Why do so many people, especially the people learned in topics related to biology and related fields persist in explaining why adaptations occur as if nature had a conscious reason?

Because human brains evolved in an environment where ascribing agency was beneficial to survival.

We are all animists under the surface; because it is far more likely to be deadly to incorrectly assume that there is no conscious reason for an observed event, than it is to incorrectly ascribe conscious reason where none exists. One can train one's conscious mind to avoid this way of thinking to some extent, but one can never completely eliminate it.
 
I don't know whether they're still writing scientific reports that way, but I used to think it funny, the lengths they went to for objectivity, pretending nobody was there during the experiment. "Subject was placed in the closed room." "The following measurements were taken at 5 minute intervals." "Specimens 2, 5, 6 and 8 were observed to convulse up and die." Like that.
All to distance ourselves from the innate human tendency to reflect ourselves; to attribute reason and purpose like our own to every process. We're a story-telling species and it's easier for us to think and communicate in narrative than any other format.

Romantics put a motherly face on natural phenomena. Poets personify everything from rain to socks. Children's book authors give voices and vices to wild animals. Ancient peoples put their stories up in the sky and we still use their legendary names. It's hard to get away from.

Creationists take advantage of that tendency and wedge their God into every chink and cranny, so it's important to be as cold and objective as possible when discussing evolution with them. No, Nature wasn't aiming for Billy Graham when she designed crocodiles!
 
Another similar error I see all the time from people who should know better is the description of currently living species as 'primitive'; there was a recent posting on IFLS about Monotremes, which described them as 'primitive mammals that lay eggs'. This reinforces the common error of ranking today's species (usually by how closely they resemble humans), as if such a ranking were somehow important or legitimate - of course, all current species are exactly as successful as each other (so far), because continuing existence is the only valid criterion for success in evolutionary theory.

Nobody ever says 'T. Rex is more primitive than Amoebae', but given that Amoebae continue to thrive for more than sixty million years after the extinction of T. Rex, it is a much more reasonable claim than 'monotremes are more primitive than other mammals'.

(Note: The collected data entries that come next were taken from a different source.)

(* ===== verification/Listing.v ===== *)
(** * Listing: what [GET /events/] and [GET /categories/] return

    The list handlers of Views.v run DRF's two filter backends on the
    query set of [get_queryset]: [SearchFilter] keeps the rows where
    every search term is a case-insensitive substring of one of the
    [search_fields], and [OrderingFilter] sorts them by the valid terms
    of [?ordering=].  This file characterises both against their
    specifications: [icontains] is the substring relation
    ([contains_list_spec]), the search keeps exactly the matching rows,
    the ordering sorts by the requested column and direction and only
    reorders, and terms naming a field outside [ordering_fields] are
    dropped without an error. *)

From S2P Require Import Prelude PyStr Models Http Permissions Serializers Ordering Views.
From stdpp Require Import sorting.
From Stdlib Require Import Ascii String.

(** The [?ordering=] values below are built with [+:+]; let [simpl]
    compute them. *)
#[local] Arguments String.append : simpl nomatch.

(** Two events for the concrete runs: "A" starts at 100, "B" at 200. *)
Definition sample_event_at (title : string) (start : nat) : Event.t :=
  Event.mk title "d" "l" start 0 0 0 None 1 None Event.upcoming false None.
Definition two_events : gmap nat Event.t :=
  {[0 := sample_event_at "A" 100; 1 := sample_event_at "B" 200]}.
Definition ordering_request (p : string) : Request := mkRequest None GET [("ordering", p)] 0.

(** ** Substrings *)

Lemma is_prefix_spec p l : is_prefix p l = true ↔ ∃ suf, l = p ++ suf.
Proof.
  revert l. induction p as [|c p IH]; intros [|d l]; simpl.
  - naive_solver.
  - naive_solver.
  - split; [done|]. intros [suf ?]. discriminate.
  - rewrite andb_true_iff, bool_decide_eq_true, IH. naive_solver.
Qed.

(** [needle in hay] is the substring relation. *)
Lemma contains_list_spec hay needle :
  contains_list hay needle = true ↔ ∃ pre suf, hay = pre ++ needle ++ suf.
Proof.
  induction hay as [|c hay IH]; simpl; rewrite orb_true_iff, is_prefix_spec.
  - split.
    + intros [[suf Hs]|?]; [by exists [], suf|discriminate].
    + intros ([|? pre] & suf & H); [left; by exists suf|discriminate].
  - rewrite IH. split.
    + intros [[suf Hs]|(pre & suf & Hs)]; [by exists [], suf|].
      exists (c :: pre), suf. by rewrite Hs.
    + intros ([|d pre] & suf & H); [left; by exists suf|].
      injection H as -> ->. right. by exists pre, suf.
Qed.

(** [hay__icontains=needle]: [needle], lower-cased, occurs in [hay],
    lower-cased. *)
Lemma icontains_spec hay needle :
  icontains hay needle = true ↔
  ∃ pre suf, list_ascii_of_string (py_lower hay) =
             pre ++ list_ascii_of_string (py_lower needle) ++ suf.
Proof. apply contains_list_spec. Qed.

(** ** The search *)

Lemma search_filter_lookup {A} (fields : A → list (option string)) terms (qs : gmap nat A) k a :
  search_filter fields terms qs !! k = Some a ↔
  qs !! k = Some a ∧
  ∀ t, t ∈ terms → ∃ s, Some s ∈ fields a ∧ icontains s t = true.
Proof.
  destruct terms as [|t0 terms].
  - split; [intros; split; [done|intros ? []%elem_of_nil]|naive_solver].
  - change (search_filter fields (t0 :: terms) qs)
      with (filter (λ kv : nat * A, search_match fields (t0 :: terms) kv.2 = true) qs).
    rewrite map_lookup_filter_Some. unfold search_match. cbn [snd].
    rewrite forallb_forall. setoid_rewrite <- list_elem_of_In.
    setoid_rewrite existsb_exists. setoid_rewrite <- list_elem_of_In.
    split; intros [Hk H]; split; try done; intros t Ht; destruct (H t Ht) as [o [Ho Hs]].
    + destruct o as [s|]; [by exists s|done].
    + by exists (Some o).
Qed.

(** C18 [GET /events/?search=...] keeps exactly the rows of the
    query set in which every search term (the [search] parameter split
    on whitespace and commas) occurs, ignoring ASCII case, in the title,
    the description or the location. *)
Theorem events_search r qs k e :
  EventViewSet.filter_queryset r qs !! k = Some e ↔
  qs !! k = Some e ∧
  ∀ t, t ∈ search_terms r →
    ∃ s, s ∈ [Event.title e; Event.description e; Event.location e] ∧
      ∃ pre suf, list_ascii_of_string (py_lower s) =
                 pre ++ list_ascii_of_string (py_lower t) ++ suf.
Proof.
  unfold EventViewSet.filter_queryset. rewrite search_filter_lookup.
  unfold EventViewSet.search_fields. setoid_rewrite icontains_spec.
  split; intros [Hk H]; split; try done; intros t Ht; destruct (H t Ht) as (s & Hs & Hc);
    exists s; split; try done; revert Hs; rewrite !elem_of_cons, elem_of_nil; naive_solver.
Qed.

(** ** The ordering *)

(** [?ordering=f] or [?ordering=-f] for one of the [ordering_fields]
    selects that single term. *)
Lemma events_get_ordering_single r f (desc : bool) :
  f ∈ EventViewSet.ordering_fields →
  qd_get "ordering" (query_params r) = Some ((if desc then "-"%string else ""%string) +:+ f) →
  get_ordering EventViewSet.ordering_fields r = [(if desc then "-"%string else ""%string) +:+ f].
Proof.
  intros Hf Hq. unfold get_ordering. rewrite Hq.
  revert Hf. unfold EventViewSet.ordering_fields. rewrite !elem_of_cons, elem_of_nil.
  intros [->|[->|[->|[]]]]; destruct desc; reflexivity.
Qed.

(** C19 [GET /events/?ordering=f] (or [-f]) for a field [f] of
    [ordering_fields] lists exactly the rows the search keeps, sorted
    by column [f], ascending (descending): no row comes before one
    whose [f] is smaller (greater). *)
Theorem events_ordering r qs f (desc : bool) :
  f ∈ EventViewSet.ordering_fields →
  qd_get "ordering" (query_params r) = Some ((if desc then "-"%string else ""%string) +:+ f) →
  EventViewSet.list_rows r qs ≡ₚ map_to_list (EventViewSet.filter_queryset r qs) ∧
  StronglySorted (λ x y : nat * Event.t,
      (if desc then key_compare (EventViewSet.order_key f y.2) (EventViewSet.order_key f x.2)
       else key_compare (EventViewSet.order_key f x.2) (EventViewSet.order_key f y.2)) ≠ Gt)
    (EventViewSet.list_rows r qs).
Proof.
  intros Hf Hq. unfold EventViewSet.list_rows.
  rewrite (events_get_ordering_single r f desc) by done.
  split; [apply order_by_Permutation|].
  eapply StronglySorted_impl; [|apply order_by_sorted].
  intros x y. unfold order_le. simpl. unfold lex, term_compare.
  revert Hf. unfold EventViewSet.ordering_fields. rewrite !elem_of_cons, elem_of_nil.
  intros [->|[->|[->|[]]]]; destruct desc; simpl; by repeat case_match.
Qed.

(** [OrderingFilter] drops every term whose field is not in
    [ordering_fields] without an error: an [?ordering=] naming only
    such fields (e.g. [organizer] or [-max_attendees]) lists the rows
    unordered, as if it were absent. *)
Theorem events_ordering_invalid r qs p :
  qd_get "ordering" (query_params r) = Some p →
  (∀ t, t ∈ strip_str <$> split_on "," p → (parse_term t).2 ∉ EventViewSet.ordering_fields) →
  EventViewSet.list_rows r qs = map_to_list (EventViewSet.filter_queryset r qs).
Proof.
  intros Hq Hinv. unfold EventViewSet.list_rows, get_ordering. rewrite Hq.
  replace (remove_invalid_fields _ _) with (@nil string); [by destruct (py_truthy _)|].
  symmetry. by apply remove_invalid_fields_nil.
Qed.

(** ** Witnesses *)

Lemma events_ordering_witness :
  EventViewSet.list_rows (ordering_request "-start_date") two_events ≡ₚ
    map_to_list (EventViewSet.filter_queryset (ordering_request "-start_date") two_events) ∧
  StronglySorted (λ x y : nat * Event.t,
      (if true then key_compare (EventViewSet.order_key "start_date" y.2)
                                (EventViewSet.order_key "start_date" x.2)
       else key_compare (EventViewSet.order_key "start_date" x.2)
                        (EventViewSet.order_key "start_date" y.2)) ≠ Gt)
    (EventViewSet.list_rows (ordering_request "-start_date") two_events).
Proof.
  apply (events_ordering (ordering_request "-start_date") two_events "start_date" true);
    [apply (bool_decide_unpack _); vm_compute; reflexivity|reflexivity].
Defined.

Lemma events_ordering_invalid_witness :
  EventViewSet.list_rows (ordering_request "organizer,-max_attendees") two_events =
    map_to_list (EventViewSet.filter_queryset (ordering_request "organizer,-max_attendees") two_events).
Proof.
  apply (events_ordering_invalid _ _ "organizer,-max_attendees"); [reflexivity|].
  apply (Forall_forall (λ t, (parse_term t).2 ∉ EventViewSet.ordering_fields)).
  apply (bool_decide_unpack _). vm_compute. reflexivity.
Defined.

If what they mean is the opposite of complex, then the word they are looking for is 'simple', rather than 'primitive'; however I am unsure that vivipary can reasonably be considered 'more complex' than egg laying.

If I was a monotreme or an amoeba, I would be up in arms* about this slander.




*or paws, or pseudopods
 
I don't know whether they're still writing scientific reports that way, but I used to think it funny, the lengths they went to for objectivity, pretending nobody was there during the experiment. "Subject was placed in the closed room." "The following measurements were taken at 5 minute intervals." "Specimens 2, 5, 6 and 8 were observed to convulse up and die." Like that.
All to distance ourselves from the innate human tendency to reflect ourselves; to attribute reason and purpose like our own to every process. We're a story-telling species and it's easier for us to think and communicate in narrative than any other format.

Romantics put a motherly face on natural phenomena. Poets personify everything from rain to socks. Children's book authors give voices and vices to wild animals. Ancient peoples put their stories up in the sky and we still use their legendary names. It's hard to get away from.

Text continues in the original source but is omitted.